Again, the condolences and well-wishes rolled in. But there was a problem: Honeyman wasn’t real.
The transgender “Doctor of Sociology and Feminist studies” with a “keen interest in poetry” who used they/them pronouns was, in fact, a stock photo described on DepositPhotos, a royalty-free image site, as “Smiling happy, handsome latino man outside—headshot portrait.”
Their supposedly comatose husband, Dr. Patrick C. Honeyman, was also fake. His Twitter photo had been stolen from an insurance professional in Wayne, Indiana.
The two fake doctors, whose accounts urged extreme caution about Covid-19, were part of a network of at least four fake accounts that touted their ties to the LGBTQ+ community, vocally advocated for mask-wearing and social distancing, and dished out criticism to those they felt were not taking the pandemic seriously.
The Honeymans could not be reached for comment, as they do not exist. At publication time, Robert Honeyman’s account was no longer active.
The fake doctors were uncovered by Joshua Gutterman Tranen, a self-described “gay writer” pursuing a master’s of fine arts at Bennington College. He saw Robert Honeyman’s tweet about their husband being in a coma, noticed people he followed also followed them, and thought that they might be part of the LGBTQ+ academic community.
But after 10 minutes of googling, Gutterman Tranen concluded that Robert Honeyman’s photo was a stock image and their biography stretched boundaries of believability: an academic who left no traces on academic websites and had lost two family members to Covid in late 2022, despite masking and distancing.
The character looked like “liberal Mad Libs,” Gutterman Tranen said.
“I’m a self-identified leftist, and I understand that people have a lot of different identities, but it felt concocted in the lab about how many identities and horrible experiences can we put on one person,” he said.

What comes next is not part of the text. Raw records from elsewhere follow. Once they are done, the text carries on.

Lemma filing_fold_keys docs pre fn :
  (forall k, k ∈ dict_keys fn <-> filed_name pre k) -> NoDup (dict_keys fn) ->
  (forall k, k ∈ dict_keys (fold_left add_doc_names docs fn) <-> filed_name (pre ++ docs) k) /\
  NoDup (dict_keys (fold_left add_doc_names docs fn)).
Proof.
  revert pre fn. induction docs as [|d docs IH]; intros pre fn Hk Hn; cbn [fold_left].
  - by rewrite app_nil_r.
  - replace (pre ++ d :: docs) with ((pre ++ [d]) ++ docs) by (by rewrite <- app_assoc).
    destruct (add_doc_names_keys fn d pre Hk Hn). by apply IH.
Qed.

Lemma filing_names_keys docs :
  (forall k, k ∈ dict_keys (filing_names docs) <-> filed_name docs k) /\ NoDup (dict_keys (filing_names docs)).
Proof.
  apply (filing_fold_keys docs [] []); [|constructor].
  intros k. split; [set_solver|]. intros (_ & ? & ? & ?%not_elem_of_nil & _); done.
Qed.

Lemma fmap_fst_filter {B} (S : gset string) (l : list (string * B)) :
  fst <$> filter (fun e => e.1 ∉ S) l = filter (fun k => k ∉ S) (fst <$> l).
Proof.
  induction l as [|[k v] l IH]; [done|].
  rewrite fmap_cons, !filter_cons. cbn [fst]. case_decide; [rewrite fmap_cons|]; by rewrite IH.
Qed.

(** ** Properties of the detector *)

(** C34: [_check_name_mismatches] reports, in the document's order, exactly
    the names that match no registry name, and every report carries a best
    similarity below 0.85 and a severity other than ['low']: the ['low']
    branch of lines 157-158 is dead. *)
Theorem check_name_mismatches_spec ratio d officials :
  omap mismatch_name (check_name_mismatches ratio d officials) =
    List.filter (fun f => forallb (no_match ratio f) officials) (pd_names d) /\
  Forall (fun i => exists sev doc found best bm,
      i = NameMismatch sev doc officials found best bm /\ (best < 85 # 100)%Q /\ sev <> Low)
    (check_name_mismatches ratio d officials).
Proof. apply check_names_omap. Qed.

Lemma fmap_fst_keys {B} (d : pydict string B) : fst <$> d = dict_keys d.
Proof. induction d as [|[k v] d IH]; [done|]. simpl. by rewrite <- IH. Qed.

Lemma missing_keys p docs :
  (forall n, n ∈ fst <$> missing_from_overview p docs <-> filed_name docs n /\ n ∉ official_names_set p) /\
  NoDup (fst <$> missing_from_overview p docs).
Proof.
  unfold missing_from_overview. change (pydict string (list doc_ref)) with (list (string * list doc_ref)).
  rewrite fmap_fst_filter, fmap_fst_keys.
  destruct (filing_names_keys docs) as [Hk Hn]. split; [|by apply NoDup_filter].
  intros n. rewrite list_elem_of_filter, Hk. tauto.
Qed.

(** The names the [names_in_filings_missing_from_overview] issues report. *)
Definition reported_names (iss : list issue) : list string :=
  flat_map (fun i => match i with NamesMissingFromOverview _ _ ns _ => ns | _ => [] end) iss.
Definition nm01_pages (_ : string) : result (list (result text)) := Ok [Ok nm01_text].
Definition no_images (_ : string) : result (list (result text)) := Ok [].
Definition no_ai (_ : string) : result text := Err (Exn "No API key configured").
Definition no_info (_ : string) : result pdf_info := Err (Exn "EOF marker not found").
Definition no_dates (_ : text) (_ : string) : result (list Z) := Ok [].
Definition no_date (_ : text) : result (option Z) := Ok None.

Definition nm01_doc : parsed_doc :=
extract_for_mismatch_detection nm01_pages no_images no_ai no_info no_dates no_date no_date iso_z elements
  "2024-01-01T00:00:00" "nm01.pdf" "nm01.pdf".

Definition nm01_result : Mismatch.result :=
detect_mismatches parse_len compare_days iso_z days_z ratio_zero "2024-01-01T00:00:00" acme tt [nm01_doc].
End DocumentFixtures.

Import MismatchFixtures DocumentFixtures.

Lemma extract_text_keeps_native_witness :
  native_text nm01_pages "nm01.pdf" = Ok (nm01_text ++ [nl]) /\
  (length (nm01_text ++ [nl]) <= length (extract_text_from_pdf nm01_pages no_images "nm01.pdf" true))%nat /\
  (extract_text_from_pdf nm01_pages no_images "nm01.pdf" true = nm01_text ++ [nl] \/
   ocr_text no_images "nm01.pdf" = Ok (extract_text_from_pdf nm01_pages no_images "nm01.pdf" true)).
Proof.
  split; [reflexivity|]. apply (extract_text_keeps_native nm01_pages no_images "nm01.pdf"). reflexivity.
Defined.

Lemma parse_document_outcome_witness :
  (forall (s : gset string) x, x ∈ elements s <-> x ∈ s) /\ (forall s : gset string, NoDup (elements s)) /\
  let r := parse_document nm01_pages no_images no_ai no_info no_dates no_date no_date iso_z elements
             "2024-01-01T00:00:00" "nm01.pdf" "nm01.pdf" true false true in
  pr_file_path r = "nm01.pdf"%string /\ pr_file_name r = "nm01.pdf"%string /\
  (pr_success r = true -> pr_error r = None /\
     (exists t, document_text nm01_pages no_images no_ai "nm01.pdf" true false true = Ok t /\ t <> [] /\
        pr_document_type r = Some (analyze_document_type (clean_text t)) /\
        pr_text_length r = Some (length (clean_text t)) /\ pr_names r = extract_names elements (clean_text t) /\
        pr_name_changes r = extract_name_changes (clean_text t)) /\
     Forall normalised_valid (pr_names r) /\ NoDup (pr_names r) /\
     Forall (fun p => normalised_suffixed p.1 /\ normalised_suffixed p.2) (pr_name_changes r)) /\
  (pr_success r = false -> pr_error r <> None /\ pr_names r = [] /\ pr_document_type r = None).
Proof.
  assert (H1 : forall (s : gset string) x, x ∈ elements s <-> x ∈ s) by (intros; apply elem_of_elements).
  assert (H2 : forall s : gset string, NoDup (elements s)) by (intros; apply NoDup_elements).
  split; [exact H1|]. split; [exact H2|].
  exact (parse_document_outcome nm01_pages no_images no_ai no_info no_dates no_date no_date iso_z elements
    "2024-01-01T00:00:00" "nm01.pdf" "nm01.pdf" true false true H1 H2).
Defined.
Lemma rtc_edge_share conns a b :
  rtc (edge (build_graph conns)) a b -> rtc (share_director conns) a b.
Proof.
  induction 1 as [|x y z Hxy _ IH]; [done|].
  eapply rtc_l; [|exact IH]. apply adj_build_graph in Hxy. tauto.
Qed.

(** C11: whatever order Python iterates its sets in, [find_company_clusters]
    returns (the fuel suffices) the connected components of the
    shared-director graph with at least two companies: every cluster has
    two or more companies, no company is in two clusters, any two
    companies of a cluster are linked by a chain of shared directors, two
    companies that share a director are in the same cluster as soon as one
    of them is a recorded company, and the clusters come largest first. *)
Theorem find_company_clusters_spec iter n :
  (forall s x, x ∈ iter s <-> x ∈ s) ->
  exists cls, find_company_clusters iter n = Some cls /\
    Forall (fun K => 1 < length K) cls /\
    NoDup (concat cls) /\
    (forall K a b, K ∈ cls -> a ∈ K -> b ∈ K -> rtc (share_director (connections n)) a b) /\
    (forall a b, a ∈ dict_keys (companies n) -> a <> b -> share_director (connections n) a b ->
       exists K, K ∈ cls /\ a ∈ K /\ b ∈ K) /\
    sorted_desc length cls.
Proof.
  intros Hiter. set (g := build_graph (connections n)).
  destruct (components_some iter Hiter g (dict_keys (companies n))) as ([vis cls] & Hc).
  destruct (foldl_cluster_start_inv iter Hiter g (build_graph_sym _) (build_graph_irrefl _)
              (dfs_fuel g) (dict_keys (companies n)) ∅ [] vis cls) as ((_ & _ & Hnd & Hlen & Hconn & Hmax) & _ & Hall);
    [unfold clusters_inv; simpl; split_and!; try constructor; set_solver|done|].
  destruct (sort_desc_spec length cls) as (Hs & Hp & _).
  exists (sort_desc length cls). unfold find_company_clusters. fold g. rewrite Hc.
  split_and!; [done|by rewrite Hp|by rewrite Hp| | |done].
  - intros K a b HK Ha Hb. rewrite Hp in HK. apply rtc_edge_share, (Hconn K); done.
  - intros a b Ha Hne Hab. setoid_rewrite Hp.
    apply Hmax; [by apply Hall|]. apply adj_build_graph. done.
Qed.

(** Every company of a cluster is the company of a connection: a
    cluster has a second company, and a chain of shared directors leaves
    the first one. *)
Lemma find_company_clusters_members iter n cls :
  (forall s x, x ∈ iter s <-> x ∈ s) -> find_company_clusters iter n = Some cls ->
  forall K a, K ∈ cls -> a ∈ K -> exists c, c ∈ connections n /\ cn_company_number c = a.
Proof.
  intros Hiter Hf K a HK Ha. set (g := build_graph (connections n)).
  unfold find_company_clusters in Hf. fold g in Hf.
  destruct (components iter g (dict_keys (companies n))) as [[vis cls0]|] eqn:Hc; [|done].
  injection Hf as <-.
  destruct (foldl_cluster_start_inv iter Hiter g (build_graph_sym _) (build_graph_irrefl _)
              (dfs_fuel g) (dict_keys (companies n)) ∅ [] vis cls0) as ((_ & _ & Hnd & Hlen & Hconn & _) & _);
    [unfold clusters_inv; simpl; split_and!; try constructor; set_solver|done|].
  destruct (sort_desc_spec length cls0) as (_ & Hp & _). rewrite Hp in HK.
  destruct (NoDup_other K a (NoDup_concat_elem cls0 K Hnd HK)
              (proj1 (Forall_forall _ _) Hlen K HK)) as (b & Hb & Hba).
  destruct (rtc_inv _ _ (Hconn K a b HK Ha Hb)) as [->|(y & Hy & _)]; [done|].
  apply adj_build_graph in Hy as [_ (c1 & c2 & H1 & _ & H1a & _)]. by exists c1.
Qed.
(* ===== verification/ApiClient.v ===== *)
(** * The Companies House client, [CompaniesHouseClient] of src/api_client.py

    The client's state is the rate limiter, the clock, the list of HTTP
    round trips sent so far (with their send times) and the profile cache
    (the files [profile_<number>.json] of [Config.CACHE_DIR]), and the set
    of files written by [download_document].  The server is a parameter
    [serve] answering a request sent at a given time, and a
    round trip lasts [latency] ticks; both are arbitrary, so the theorems
    cover every server behaviour, transient failures included.  Methods are
    state-and-exception functions ([CM]); the pagination loops, which may
    not terminate against an adversarial server, run on fuel and return
    [None] when the fuel runs out.  The request method is always [GET]. *)

From S2P Require Import Prelude Registry RateLimiter.

(** [Config.MAX_RETRIES], [Config.RETRY_DELAY] and [Config.CH_BASE_URL]
    (src/core/config.py:39 and 49-50). *)
Definition MAX_RETRIES : nat := 3.
Definition RETRY_DELAY : Z := 2.
Definition CH_BASE_URL : string := "https://api.company-information.service.gov.uk".

(** ** Requests and responses *)

Inductive param := PInt (z : Z) | PStr (s : string).

(** A [GET] of [url] with the [params] keyword argument ([[]] when the call
    passes none). *)
Record request := Request { rq_url : string; rq_params : pydict string param }.

(** A JSON page: [data.get('items', [])] and the total ([total_results] or
    [total_count], by endpoint). *)
Record page (A : Type) := Page { pg_items : option (list A); pg_total : option Z }.
Arguments Page {A} _ _.
Arguments pg_items {A} _.
Arguments pg_total {A} _.

(** One item of the filing history. *)
Record filing := Filing {
  f_category : option string;
  f_type : option string;
  f_description : option string;
  f_date : option string;
  f_transaction_id : option string;
  (** [filing.get('links', {}).get('document_metadata', '')], read by
      the batch processor. *)
  f_document_metadata : option string
}.

(** One item of a company search. *)
Record company_hit := CompanyHit {
  ch_title : option string; ch_company_number : option string; ch_company_status : option string
}.

(** The JSON body of a response, by the shape of its endpoint; [BOther] is
    any other object ([{}] for the code: every [.get] returns its default). *)
Inductive body :=
| BProfile (p : profile)
| BOfficers (pg : page officer)
| BOfficerSearch (pg : page search_hit)
| BAppointments (items : option (list appointment))
| BFilings (pg : page filing)
| BCompanySearch (pg : page company_hit)
| BOther.

(** What one round trip of [session.request] gives: a response, or a
    [requests.exceptions.RequestException] such as a connection error. *)
Inductive outcome :=
| Response (status : Z) (reason : string) (retry_after : option Z) (b : body)
| ConnError (msg : string).

(** ** The client's state and its monad *)

Record client := Client {
  cl_limiter : rate_limiter;
  cl_clock : Z;
  cl_sent : list (Z * request);
  cl_cache : pydict string profile;
  cl_files : gset string
}.

Definition CM (A : Type) : Type := client -> result A * client.

#[export] Instance cm_ret : MRet CM := fun A a c => (Ok a, c).
#[export] Instance cm_bind : MBind CM := fun A B f m c =>
  match m c with
  | (Ok a, c') => f a c'
  | (Err e, c') => (Err e, c')
  end.

Definition throw {A} (e : exn) : CM A := fun c => (Err e, c).

(** [requests]' [raise_for_status]: the [HTTPError] of a 4xx or 5xx status. *)
Definition http_error (code : Z) (reason url : string) : option exn :=
  if (400 <=? code)%Z && (code <? 500)%Z then
    Some (Exn (str_of_Z code +:+ " Client Error: " +:+ reason +:+ " for url: " +:+ url))
  else if (500 <=? code)%Z && (code <? 600)%Z then
    Some (Exn (str_of_Z code +:+ " Server Error: " +:+ reason +:+ " for url: " +:+ url))
  else None.

Section Client.
(** The server: the outcome of a request sent at a time. *)
Variable serve : Z -> request -> outcome.
(** The duration of a round trip. *)
Variable latency : Z.

(** [time.sleep(s)]: a negative length raises [ValueError]. *)
Definition sleep (s : Z) : CM unit := fun c =>
  if (s <? 0)%Z then (Err (Exn "sleep length must be non-negative"), c)
  else (Ok tt, Client (cl_limiter c) (cl_clock c + s) (cl_sent c) (cl_cache c) (cl_files c)).

(** Lines 56 and 59: take a token of the rate limiter (its own sleep
    moves the clock to the grant), then send the request. *)
Definition round_trip (rq : request) : CM outcome := fun c =>
  match acquire (AcquireClock (cl_clock c) 0) (cl_limiter c) with
  | Err e => (Err e, c)
  | Ok (rl, g) => (Ok (serve g rq), Client rl (g + latency) (cl_sent c ++ [(g, rq)]) (cl_cache c) (cl_files c))
  end.

(** [_make_request], lines 53-76, from attempt [attempt] with [left]
    attempts to go: a 429 sleeps [Retry-After] and tries again; any other
    [RequestException] sleeps [RETRY_DELAY * (attempt + 1)] and tries again,
    or is re-raised on the last attempt; when the attempts run out after a
    429 the generic exception of line 76 is raised.  [Retry-After] is read
    as an integer or absent: a header [int()] rejects, which raises
    [ValueError] at line 63, is not modelled. *)
Fixpoint retry_loop (attempt left : nat) (rq : request) : CM body :=
  match left with
  | O => throw (Exn ("Failed to request " +:+ rq_url rq +:+ " after " +:+
                     str_of_Z (Z.of_nat MAX_RETRIES) +:+ " attempts"))
  | S left' =>
      let on_request_exception (e : exn) : CM body :=
        if Nat.eqb attempt (MAX_RETRIES - 1) then throw e
        else sleep (RETRY_DELAY * (Z.of_nat attempt + 1)) ≫= fun _ =>
             retry_loop (S attempt) left' rq in
      o ← round_trip rq;
      match o with
      | ConnError msg => on_request_exception (Exn msg)
      | Response code reason ra b =>
          if (code =? 429)%Z then
            sleep (default RETRY_DELAY ra) ≫= fun _ => retry_loop (S attempt) left' rq
          else match http_error code reason (rq_url rq) with
               | Some e => on_request_exception e
               | None => mret b
               end
      end
  end.

Definition make_request (rq : request) : CM body := retry_loop 0 MAX_RETRIES rq.

(** ** The endpoints *)

Definition with_cache (k : string) (p : profile) : CM unit := fun c =>
  (Ok tt, Client (cl_limiter c) (cl_clock c) (cl_sent c) (dict_set (cl_cache c) k p) (cl_files c)).

(** [response.json()] where a profile is expected: an object with none of
    the profile's keys reads as the empty profile. *)
Definition profile_of (b : body) : profile :=
  match b with BProfile p => p | _ => Profile None None None None end.

(** [get_company_profile], lines 78-103: the cached file if it exists,
    else a request whose answer is cached. *)
Definition get_company_profile (company_number : string) : CM profile := fun c =>
  match dict_get (cl_cache c) company_number with
  | Some p => (Ok p, c)
  | None =>
      (b ← make_request (Request (CH_BASE_URL +:+ "/company/" +:+ company_number) []);
       let p := profile_of b in
       with_cache company_number p ≫= fun _ => mret p) c
  end.

(** A paginated loop ([while True] of lines 122-142, 214-232 and
    306-325): [req start] is the request of the page at [start],
    [decode] reads the items and the total, [stop] is the [break]
    condition. *)
Fixpoint paginate {A} (fuel : nat) (req : Z -> request) (decode : body -> list A * Z)
    (stop : Z -> nat -> Z -> bool) (ipp start : Z) (acc : list A) (c : client)
    : option (result (list A) * client) :=
  match fuel with
  | O => None
  | S f =>
      match make_request (req start) c with
      | (Err e, c1) => Some (Err e, c1)
      | (Ok b, c1) =>
          let '(items, total) := decode b in
          if stop start (length items) total then Some (Ok (acc ++ items), c1)
          else paginate f req decode stop ipp (start + ipp) (acc ++ items) c1
      end
  end.

(** [start_index + len(items) >= total]. *)
Definition page_done (start : Z) (n : nat) (total : Z) : bool := (total <=? start + Z.of_nat n)%Z.

Definition officers_page (b : body) : list officer * Z :=
  match b with
  | BOfficers pg => (default [] (pg_items pg), default 0%Z (pg_total pg))
  | _ => ([], 0%Z)
  end.

(** [get_officers], lines 199-234: [params] is built but the request of
    line 221 is sent without it. *)
Definition get_officers (fuel : nat) (company_number : string) (ipp : Z)
    : client -> option (result (list officer) * client) :=
  paginate fuel (fun _ => Request (CH_BASE_URL +:+ "/company/" +:+ company_number +:+ "/officers") [])
    officers_page page_done ipp 0 [].

Definition search_page (b : body) : list search_hit * Z :=
  match b with
  | BOfficerSearch pg => (default [] (pg_items pg), default 0%Z (pg_total pg))
  | _ => ([], 0%Z)
  end.

(** [search_officers], lines 291-327: the loop also stops once
    [start_index >= 200]. *)
Definition search_officers (fuel : nat) (officer_name : string) (ipp : Z)
    : client -> option (result (list search_hit) * client) :=
  paginate fuel
    (fun start => Request (CH_BASE_URL +:+ "/search/officers")
       [("q", PStr officer_name); ("items_per_page", PInt ipp); ("start_index", PInt start)]%string)
    search_page (fun start n total => page_done start n total || (200 <=? start)%Z) ipp 0 [].

Definition filings_page (b : body) : list filing * Z :=
  match b with
  | BFilings pg => (default [] (pg_items pg), default 0%Z (pg_total pg))
  | _ => ([], 0%Z)
  end.

(** [get_filing_history], lines 105-144. *)
Definition get_filing_history (fuel : nat) (company_number : string) (category : option string)
    (ipp : Z) : client -> option (result (list filing) * client) :=
  paginate fuel
    (fun start => Request (CH_BASE_URL +:+ "/company/" +:+ company_number +:+ "/filing-history")
       ([("items_per_page", PInt ipp); ("start_index", PInt start)]%string ++
        match category with
        | Some cat => if truthy_str cat then [("category", PStr cat)]%string else []
        | None => []
        end))
    filings_page page_done ipp 0 [].

(** [get_officer_appointments], lines 329-342. *)
Definition get_officer_appointments (officer_id : string) : CM (list appointment) :=
  b ← make_request (Request (CH_BASE_URL +:+ "/officers/" +:+ officer_id +:+ "/appointments") []);
  mret (match b with BAppointments items => default [] items | _ => [] end).

Definition companies_page (b : body) : list company_hit * Z :=
  match b with
  | BCompanySearch pg => (default [] (pg_items pg), default 0%Z (pg_total pg))
  | _ => ([], 0%Z)
  end.

(** The loop of [search_companies], lines 255-287: [while len(all_results)
    < 1000]; [params] is built but not sent (line 270); an exception ends
    the loop after printing it, keeping the results so far.  The result is
    the list and the printed error, if any. *)
Fixpoint search_companies_loop (fuel : nat) (ipp start : Z) (acc : list company_hit)
    (c : client) : option ((list company_hit * option string) * client) :=
  match fuel with
  | O => None
  | S f =>
      if negb (length acc <? 1000)%nat then Some ((acc, None), c)
      else match make_request (Request (CH_BASE_URL +:+ "/search/companies") []) c with
           | (Err e, c1) => Some ((acc, Some ("Error searching companies: " +:+ exn_msg e)), c1)
           | (Ok b, c1) =>
               let '(items, total) := companies_page b in
               match items with
               | [] => Some ((acc, None), c1)
               | _ =>
                   if page_done start (length items) total || (total =? 0)%Z
                   then Some ((acc ++ items, None), c1)
                   else search_companies_loop f ipp (start + ipp) (acc ++ items) c1
               end
           end
  end.

(** [search_companies], lines 236-289 (the filters only build [params]). *)
Definition search_companies (fuel : nat) (ipp : Z)
    : client -> option ((list company_hit * option string) * client) :=
  search_companies_loop fuel ipp 0 [].

(** [get_company_search], lines 344-364. *)
Definition get_company_search (query : string) (ipp : Z) : CM (list company_hit) :=
  b ← make_request (Request (CH_BASE_URL +:+ "/search/companies")
                     [("q", PStr query); ("items_per_page", PInt ipp)]%string);
  mret (companies_page b).1.

(** [get_document_metadata], lines 146-160: the decoded body. *)
Definition get_document_metadata (company_number transaction_id : string) : CM body :=
  make_request (Request (CH_BASE_URL +:+ "/company/" +:+ company_number +:+
                         "/filing-history/" +:+ transaction_id) []).

(** The path of a downloaded document, lines 176-183, under
    [Config.DATA_DIR] ([data_dir]). *)
Definition document_path (data_dir document_id : string) (output_path company_number : option string)
    : string :=
  match output_path with
  | Some p => p
  | None =>
      if truthy_opt company_number then
        data_dir +:+ "/" +:+ default ""%string company_number +:+ "/" +:+ document_id +:+ ".pdf"
      else data_dir +:+ "/" +:+ document_id +:+ ".pdf"
  end.

(** Lines 193-195: the PDF is written at [path]. *)
Definition write_file (path : string) : CM unit := fun c =>
  (Ok tt, Client (cl_limiter c) (cl_clock c) (cl_sent c) (cl_cache c) ({[path]} ∪ cl_files c)).

(** [download_document], lines 162-197: an existing file is returned
    without a request. *)
Definition download_document (document_url data_dir document_id : string)
    (output_path company_number : option string) : CM string := fun c =>
  let path := document_path data_dir document_id output_path company_number in
  if bool_decide (path ∈ cl_files c) then (Ok path, c)
  else (_ ← make_request (Request (document_url +:+ "/document/" +:+ document_id +:+ "/content") []);
        _ ← write_file path;
        mret path) c.

(** [get_rate_limit_status], lines 366-378: remaining requests (which
    prunes the deque), seconds to reset, and the two limits. *)
Definition get_rate_limit_status : CM (Z * Z * Z * Z) := fun c =>
  let '(rl', remaining) := get_remaining_requests (cl_clock c) (cl_limiter c) in
  (Ok (remaining, get_reset_time (cl_clock c) rl', max_requests rl', period rl'),
   Client rl' (cl_clock c) (cl_sent c) (cl_cache c) (cl_files c)).
End Client.

(** [__init__], lines 18-39: [api_key or Config.COMPANIES_HOUSE_API_KEY];
    the client starts at [clock] with the cache and files already on disk. *)
Definition new_client (api_key : option string) (config_key : string) (clock : Z)
    (cache : pydict string profile) (files : gset string) : result client :=
  let key := match api_key with Some k => if truthy_str k then k else config_key | None => config_key end in
  if negb (truthy_str key) then Err (Exn "API key required. Set COMPANIES_HOUSE_API_KEY in .env")
  else Ok (Client (new_rate_limiter None None) clock [] cache files).
(** A loop whose [break] condition holds from [start_index >= B] on
    returns within [(B - start) / ipp + 1] pages. *)
Lemma paginate_some {A} fuel req (decode : body -> list A * Z) stop ipp (B : Z) :
  (0 < ipp)%Z -> (forall s n t, (B <= s)%Z -> stop s n t = true) ->
  forall start acc c, (1 <= fuel)%nat -> (B - start <= (Z.of_nat fuel - 1) * ipp)%Z ->
  exists r c', paginate serve latency fuel req decode stop ipp start acc c = Some (r, c').
Proof.
  intros Hipp Hstop. induction fuel as [|f IH]; intros start acc c Hf HB; [lia|]. simpl.
  destruct (make_request serve latency (req start) c) as [[b|e] c1]; [|eauto].
  destruct (decode b) as [items total]. destruct (stop start _ _) eqn:Hs; [eauto|].
  assert (start < B)%Z by (destruct (Z.ltb_spec start B); [done|]; rewrite Hstop in Hs; done).
  apply IH; lia.
Qed.

(** [search_companies] adds at least one result per page it continues
    after, so its loop ends by the 1000-result bound at the latest. *)
Lemma search_companies_loop_some fuel ipp start acc c :
  (1000 - length acc < fuel)%nat ->
  exists x c', search_companies_loop serve latency fuel ipp start acc c = Some (x, c').
Proof.
  revert start acc c. induction fuel as [|f IH]; intros start acc c Hf; [lia|]. simpl.
  destruct (negb _) eqn:Hn; [eauto|]. apply negb_false_iff, Nat.ltb_lt in Hn.
  destruct (make_request serve latency _ c) as [[b|e] c1]; [|eauto].
  destruct (companies_page b) as [[|i items] total]; [eauto|].
  destruct (_ || _); [eauto|]. apply IH. rewrite length_app. simpl. lia.
Qed.
End Pagination.

(** ** The profile cache *)

Lemma make_request_cache serve latency rq c r c' :
  make_request serve latency rq c = (r, c') -> cl_cache c' = cl_cache c.
Proof.
  intros H. refine (make_request_preserves serve latency (fun c0 => cl_cache c0 = cl_cache c)
    _ _ rq c r c' eq_refl H).
  - intros s c0 r0 c1 Hc. unfold sleep. destruct (_ <? _)%Z; intros [= _ <-]; done.
  - intros rq0 c0 r0 c1 Hc. unfold round_trip. destruct (acquire _ _) as [[]|]; intros [= _ <-]; done.
Qed.

(** ** Claims of the client *)

(** A server that gives the same answer to [rq] at every instant. *)
Definition always_answers (serve : Z -> request -> outcome) (rq : request) (o : outcome) : Prop :=
  forall t, serve t rq = o.

(** [get_company_profile] holds [p] in its cache for company [n]. *)
Definition cached_profile (c : client) (n : string) (p : profile) : Prop :=
  dict_get (cl_cache c) n = Some p.

(** A loop on fuel returns a result from client state [c]. *)
Definition returns {A} (m : client -> option (A * client)) (c : client) : Prop :=
  exists x c', m c = Some (x, c').

(** [_make_request] sends at most [MAX_RETRIES] = 3 round trips, all
    of the request it was given, whatever the server answers. *)
Theorem make_request_bounded serve latency rq c r c' :
  make_request serve latency rq c = (r, c') -> sends_within (fun x => x = rq) 3 c c'.
Proof. apply make_request_sends. Qed.

(** C13: throttling is escalated.  Against a server that answers 429 to
    every attempt (with a usable [Retry-After]), [_make_request] sends
    three requests and raises the generic exception of line 76, which the
    crawler treats as a failure, although the specification has throttled
    calls retried and never escalated. *)
Theorem make_request_throttled serve latency rq reason ra b c :
  (0 < max_requests (cl_limiter c))%Z -> (0 <= default RETRY_DELAY ra)%Z ->
  always_answers serve rq (Response 429 reason ra b) ->
  exists c', make_request serve latency rq c =
    (Err (Exn ("Failed to request " +:+ rq_url rq +:+ " after 3 attempts")), c') /\
    length (cl_sent c') = (length (cl_sent c) + 3)%nat.
Proof.
  intros Hm Hra Hs. exact (retry_loop_throttled serve latency rq reason ra b 3 Hs Hra 0 c Hm).
Qed.

(** C14: every HTTP error other than 429 is retried, not-found included:
    against a server answering such a status to every attempt,
    [_make_request] sends three requests and then raises the last
    [HTTPError]; the specification retries only transient failures. *)
Theorem make_request_http_error_retried serve latency rq code reason ra b e c :
  (0 < max_requests (cl_limiter c))%Z -> code <> 429%Z ->
  http_error code reason (rq_url rq) = Some e ->
  always_answers serve rq (Response code reason ra b) ->
  exists c', make_request serve latency rq c = (Err e, c') /\
    length (cl_sent c') = (length (cl_sent c) + 3)%nat.
Proof.
  intros Hm Hc He Hs.
  exact (retry_loop_http_error serve latency rq code reason ra b e 3 Hs Hc He 0 c eq_refl
           ltac:(lia) Hm).
Qed.

(** [get_company_profile] caches what it fetched: after a call that
    returned a profile, the same call returns the same profile from the
    cache and sends nothing. *)
Theorem get_company_profile_cached serve latency n c p c' :
  get_company_profile serve latency n c = (Ok p, c') ->
  cached_profile c' n p /\ get_company_profile serve latency n c' = (Ok p, c').
Proof.
  unfold get_company_profile, cached_profile.
  destruct (dict_get (cl_cache c) n) eqn:Hc; [by intros [= -> <-]; rewrite Hc|].
  unfold mbind, cm_bind. destruct (make_request serve latency _ c) as [[b|e] c1] eqn:Hr; [|done].
  simpl. intros [= <- <-]. simpl. by rewrite dict_get_set_eq.
Qed.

Throughout the pandemic, Twitter has been an important, if complicated, platform. Medical experts have used it to speak directly to the public about Covid and to criticize policies that they feel don’t do enough to protect people from the disease.
But Twitter has also been a site of disinformation and provocative claims that are based in fact or scientific knowledge but lack context. As the pandemic has dragged on, governments have lifted Covid restrictions, and people have shed their masks, more of the burden of charting a path in the “new normal” has fallen on individuals. And public-facing experts like UCSF’s Bob Wachter and Monica Gandhi have become important sources of advice.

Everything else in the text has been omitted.